A défaut de son récit, le jeu peut toutefois compter sur sa réalisation visuelle pour assurer son immersion grâce à une direction artistique étonnamment inspirée malgré la monotonie inévitable de ce type d'univers. La mise en scène se révèle pour sa part en dents de scie et les excellentes séquences immersives côtoient des scripts beaucoup plus grossiers.

 

En ce qui concerne le gameplay, Metro 2033 aurait gagné à n'être qu'un jeu de survie à la première personne plutôt qu'un FPS traditionnel. La rareté des munitions, la respiration haletante derrière un masque à gaz fissuré, la fragilité de notre héros, les rafales de vent faisant trembler notre viseur, autant d'éléments renforçant l'immersion face à la férocité des créatures qui donneront lieu à des affrontements angoissés, rappelant parfois les lugubres souvenirs de Ravenholm. Malheureusement lorsqu'il s'agit d'affronter des ennemis humains, le résultat est sincèrement catastrophique. L'IA d'une médiocrité absolue adopte un comportement beaucoup trop aléatoire pour permettre de prendre du plaisir à l'infiltration proposée malgré un level design parfois bien pensé. Et quand il s'agit de faire parler la poudre, elle se contente de rester planquer derrière les murs, transformant les gunfights en ridicules parties de cache/cache qui deviennent rapidement énervantes à cause de l'obscurité du jeu et de la précision surréaliste des ennemis, enlevant tout intérêt aux affrontements armés dans les lieux exigus. Heureusement ce n'est pas la majorité de l'action du jeu et les batailles en extérieur proposent des combats plus intéressants mais il est difficile de ne pas soupirer face au gameplay "action" de Metro 2033. Non seulement ce dernier est finalement très classique et manque considérablement de variété mais il n'arrive même pas à proposer une action intéressante, même l'inévitable séquence de rail shooting est ratée.
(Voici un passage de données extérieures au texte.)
(* ===== verification/Pic.v ===== *)
(** * The interrupt controller driver (i8259.c)

    The two cached masks live in [mach]; every write the driver makes to a
    controller is in the port log, from which the registers the controllers
    hold can be read back. *)

From Stdlib Require Import ZArith Lia.
From stdpp Require Import base list gmap.
From S2P Require Import Prelude Memory Machine.
Open Scope Z_scope.

Definition MASTER_8259_PORT : Z := 32.     (* 0x20 *)
Definition MASTER_8259_IMR : Z := 33.      (* 0x21 *)
Definition SLAVE_8259_PORT : Z := 160.     (* 0xA0 *)
Definition SLAVE_8259_IMR : Z := 161.      (* 0xA1 *)
Definition PORTS : Z := 8.
Definition ICW1 : Z := 17.
Definition ICW2_MASTER : Z := 32.
Definition ICW2_SLAVE : Z := 40.
Definition ICW3_MASTER : Z := 4.
Definition ICW3_SLAVE : Z := 2.
Definition ICW4 : Z := 1.
Definition PIC_EOI : Z := 32.
Definition ALL_MASK : Z := 255.
Definition LONG_MASK : Z := 65280.         (* 0xFF00 *)
Definition PIC_1 : Z := 1.
Definition PIC_8 : Z := 8.

Definition i8259_init (s : mach) : mach :=
  let '(flag, s) := cli_and_save s in
  let s := outb ALL_MASK MASTER_8259_IMR s in
  let s := outb ALL_MASK SLAVE_8259_IMR s in
  let s := outb ICW1 MASTER_8259_PORT s in
  let s := outb ICW1 SLAVE_8259_PORT s in
  let s := outb ICW2_MASTER MASTER_8259_IMR s in
  let s := outb ICW2_SLAVE SLAVE_8259_IMR s in
  let s := outb ICW3_MASTER MASTER_8259_IMR s in
  let s := outb ICW3_SLAVE SLAVE_8259_IMR s in
  let s := outb ICW4 MASTER_8259_IMR s in
  let s := outb ICW4 SLAVE_8259_IMR s in
  let s := outb ALL_MASK MASTER_8259_IMR s in
  let s := outb ALL_MASK SLAVE_8259_IMR s in
  restore_flags flag s.

(** [1 << arg] is defined for [arg < 32]; every caller passes less than 16 *)
Definition enable_irq (arg : Z) (s : mach) : mach :=
  let mask := u32 (Z.lnot (Z.shiftl 1 arg)) in
  if negb (Z.land arg PORTS =? 0) then
    let s := set_slave_mask
      (u8 (Z.land (slave_mask s) (Z.shiftr (Z.land mask LONG_MASK) PORTS))) s in
    outb (slave_mask s) SLAVE_8259_IMR s
  else
    let s := set_master_mask (u8 (Z.land (master_mask s) (Z.land mask ALL_MASK))) s in
    outb (master_mask s) MASTER_8259_IMR s.

Definition disable_irq (arg : Z) (s : mach) : mach :=
  let mask := u32 (Z.shiftl 1 arg) in
  if negb (Z.land arg PORTS =? 0) then
    let s := set_slave_mask
      (u8 (Z.lor (slave_mask s) (Z.shiftr (Z.land mask LONG_MASK) PORTS))) s in
    outb (slave_mask s) SLAVE_8259_IMR s
  else
    let s := set_master_mask (u8 (Z.lor (master_mask s) (Z.land mask ALL_MASK))) s in
    outb (master_mask s) MASTER_8259_IMR s.

Definition send_eoi (arg : Z) (s : mach) : mach :=
  let s := if negb (Z.land arg PORTS =? 0) then outb PIC_EOI SLAVE_8259_PORT s else s in
  outb PIC_EOI MASTER_8259_PORT s.

(** ** The abstract controller: a set of 16 masked lines *)

(** line [i] is masked in the driver's cached masks *)
Definition masked (s : mach) (i : Z) : bool :=
  if i <? 8 then Z.testbit (master_mask s) i else Z.testbit (slave_mask s) (i - 8).

(** the last byte the driver sent to a port *)
Fixpoint last_out (port : Z) (log : list pevent) : option Z :=
  match log with
  | [] => None
  | Out d p :: log' =>
      match last_out port log' with
      | Some v => Some v
      | None => if p =? port then Some d else None
      end
  | In _ _ :: log' => last_out port log'
  end.

(** the controllers' mask registers hold the cached masks *)
Definition synced (s : mach) : Prop :=
  last_out MASTER_8259_IMR (ports s) = Some (master_mask s) /\
  last_out SLAVE_8259_IMR (ports s) = Some (slave_mask s) /\
  0 <= master_mask s < 256 /\ 0 <= slave_mask s < 256.

Lemma last_out_snoc port log d p :
  last_out port (log ++ [Out d p]) = if p =? port then Some d else last_out port log.
Proof.
  induction log as [|[d' p'|p' v] log IH]; cbn; [done | | done].
  rewrite IH. now destruct (p =? port).
Qed.

Lemma last_out_snoc_in port log p v : last_out port (log ++ [In p v]) = last_out port log.
Proof. induction log as [|[d' p'|p' v'] log IH]; cbn; [done | now rewrite IH | done]. Qed.

#[export] Hint Rewrite last_out_snoc last_out_snoc_in : ports.

Lemma testbit_u8 z i : 0 <= i -> Z.testbit (u8 z) i = (i <? 8) && Z.testbit z i.
Proof.
  intros Hi. unfold u8. change 256 with (2 ^ 8).
  destruct (Z.ltb_spec i 8); [now apply Z.mod_pow2_bits_low | now apply Z.mod_pow2_bits_high].
Qed.

Lemma testbit_u32 z i : 0 <= i -> Z.testbit (u32 z) i = (i <? 32) && Z.testbit z i.
Proof.
  intros Hi. unfold u32. change 4294967296 with (2 ^ 32).
  destruct (Z.ltb_spec i 32); [now apply Z.mod_pow2_bits_low | now apply Z.mod_pow2_bits_high].
Qed.

Lemma testbit_bit k i : 0 <= k -> Z.testbit (Z.shiftl 1 k) i = (k =? i).
Proof. intros. rewrite Z.shiftl_1_l. now apply Z.pow2_bits_eqb. Qed.

Lemma testbit_low_byte i : 0 <= i -> Z.testbit ALL_MASK i = (i <? 8).
Proof.
  intros Hi. change ALL_MASK with (Z.ones 8). now rewrite Z.testbit_ones_nonneg by lia.
Qed.

Lemma testbit_high_byte i : 0 <= i -> Z.testbit LONG_MASK i = (8 <=? i) && (i <? 16).
Proof.
  intros Hi. change LONG_MASK with (Z.shiftl (Z.ones 8) 8).
  destruct (Z.leb_spec 8 i).
  - rewrite Z.shiftl_spec_high, Z.testbit_ones_nonneg by lia.
    destruct (Z.ltb_spec (i - 8) 8), (Z.ltb_spec i 16); lia || done.
  - now rewrite Z.shiftl_spec_low by lia.
Qed.

Lemma land_8 i : 0 <= i < 16 -> negb (Z.land i PORTS =? 0) = (8 <=? i).
Proof.
  intros Hi.
  assert (find_first (fun i => negb (Bool.eqb (negb (Z.land i PORTS =? 0)) (8 <=? i))) 16 0
    = None) as Hall by reflexivity.
  rewrite find_first_None in Hall. specialize (Hall i ltac:(lia)).
  now apply negb_false_iff, eqb_prop in Hall.
Qed.

#[export] Hint Rewrite testbit_u8 testbit_u32 testbit_bit testbit_low_byte testbit_high_byte
  Z.land_spec Z.lor_spec Z.lnot_spec Z.shiftr_spec using lia : bits.

Lemma masked_enable s irq j :
  0 <= irq < 16 -> 0 <= j < 16 ->
  masked (enable_irq irq s) j = masked s j && negb (j =? irq).
Proof.
  intros Hi Hj. unfold enable_irq, masked. rewrite land_8 by done.
  destruct (Z.leb_spec 8 irq), (Z.ltb_spec j 8); cbn; unfold PORTS; autorewrite with bits.
  all: try (destruct (Z.eqb_spec j irq); [lia|]; now rewrite andb_true_r).
  - replace (j - 8 + 8) with j by lia.
    destruct (Z.ltb_spec (j - 8) 8), (Z.leb_spec 8 j), (Z.ltb_spec j 16), (Z.ltb_spec j 32),
      (Z.eqb_spec irq j), (Z.eqb_spec j irq); try lia; cbn; now rewrite ?andb_true_r, ?andb_false_r.
  - destruct (Z.ltb_spec j 8), (Z.ltb_spec j 32), (Z.eqb_spec irq j), (Z.eqb_spec j irq);
      try lia; cbn; now rewrite ?andb_true_r, ?andb_false_r.
Qed.

Lemma masked_disable s irq j :
  0 <= irq < 16 -> 0 <= j < 16 ->
  masked (disable_irq irq s) j = masked s j || (j =? irq).
Proof.
  intros Hi Hj. unfold disable_irq, masked. rewrite land_8 by done.
  destruct (Z.leb_spec 8 irq), (Z.ltb_spec j 8); cbn; unfold PORTS; autorewrite with bits.
  all: try (destruct (Z.eqb_spec j irq); [lia|]; now rewrite orb_false_r).
  - replace (j - 8 + 8) with j by lia.
    destruct (Z.ltb_spec (j - 8) 8), (Z.leb_spec 8 j), (Z.ltb_spec j 16), (Z.ltb_spec j 32),
      (Z.eqb_spec irq j), (Z.eqb_spec j irq); try lia; cbn; now rewrite ?orb_false_r, ?orb_true_r.
  - destruct (Z.ltb_spec j 8), (Z.ltb_spec j 32), (Z.eqb_spec irq j), (Z.eqb_spec j irq);
      try lia; cbn; now rewrite ?orb_false_r, ?orb_true_r.
Qed.

Ltac pic_step :=
  intros; unfold synced, enable_irq, disable_irq, send_eoi, outb in *;
  destruct_and?; repeat case_match; cbn in *; autorewrite with ports; cbn;
  rewrite ?u8_u8; split_and?; try done; apply u8_range.

Lemma synced_enable s irq : synced s -> synced (enable_irq irq s).
Proof. pic_step. Qed.
Lemma synced_disable s irq : synced s -> synced (disable_irq irq s).
Proof. pic_step. Qed.
Lemma synced_eoi s irq : synced s -> synced (send_eoi irq s).
Proof. pic_step. Qed.

(** ** Properties *)

Definition irq_line (i : Z) : Prop := 0 <= i < 16.

(** C19: on the 16 interrupt lines, [enable_irq] clears the mask bit of exactly
    the line asked for and [disable_irq] sets exactly it, whichever of the two
    controllers the line is on; and after either call the controllers' mask
    registers, as last written through their ports, are the cached masks. *)
Theorem irq_mask_refines_line_set s irq :
  irq_line irq -> synced s ->
  (forall j, irq_line j -> masked (enable_irq irq s) j = masked s j && negb (j =? irq)) /\
  (forall j, irq_line j -> masked (disable_irq irq s) j = masked s j || (j =? irq)) /\
  synced (enable_irq irq s) /\ synced (disable_irq irq s).
Proof.
  intros Hi Hs. split_and!.
  - intros j Hj. now apply masked_enable.
  - intros j Hj. now apply masked_disable.
  - now apply synced_enable.
  - now apply synced_disable.
Qed.

Definition boot_mach : mach := Mach ∅ 0 0 [] 255 255 0 false.

Lemma irq_mask_refines_line_set_witness :
  masked (enable_irq 8 (i8259_init boot_mach)) 8 = false /\
  masked (enable_irq 8 (i8259_init boot_mach)) 2 = true /\
  synced (enable_irq 8 (i8259_init boot_mach)).
Proof.
  destruct (irq_mask_refines_line_set (i8259_init boot_mach) 8) as (He & _ & Hs & _).
  - unfold irq_line. lia.
  - vm_compute. split_and!; reflexivity || discriminate.
  - split_and!; [rewrite He | rewrite He | exact Hs]; unfold irq_line; reflexivity || lia.
Defined.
Metro 2033 n'est donc pas dénué de défauts et ceux ci provoquent une gêne sincère car ils ternissent l'immersion immédiate suscitée par cet univers dont la présentation interactive est totalement maitrisée. Il est explicite dés le début du jeu que tous les éléments sont en place pour créer un grand FPS narratif mais sa maladresse narrative et la médiocrité de son gameplay brut se confrontent à la richesse du background et de l'atmosphère alors qu'ils devraient l'appuyer. Alors voici la question que vous devez vous poser avant de vous lancer dans ce voyage crépusculaire : l'ambiance est t-elle suffisante pour faire un bon jeu? Cette chose si diffuse et subjective que nous qualifions d'atmosphère. Qu'est ce donc au bout du compte? Peut être ce pincement au cœur face à la détresse des survivants impuissants devant l'anéantissement du monde. Peut être ces quelques instants que l'on s'accorde pour contempler le gâchis des splendeurs passées alors que notre respiration devient plus haletante. Peut être la rage de la combattivité humaine face au chaos grandissant. Peut être pas grand chose finalement...ou peut être quelque chose de plus important que tout le reste.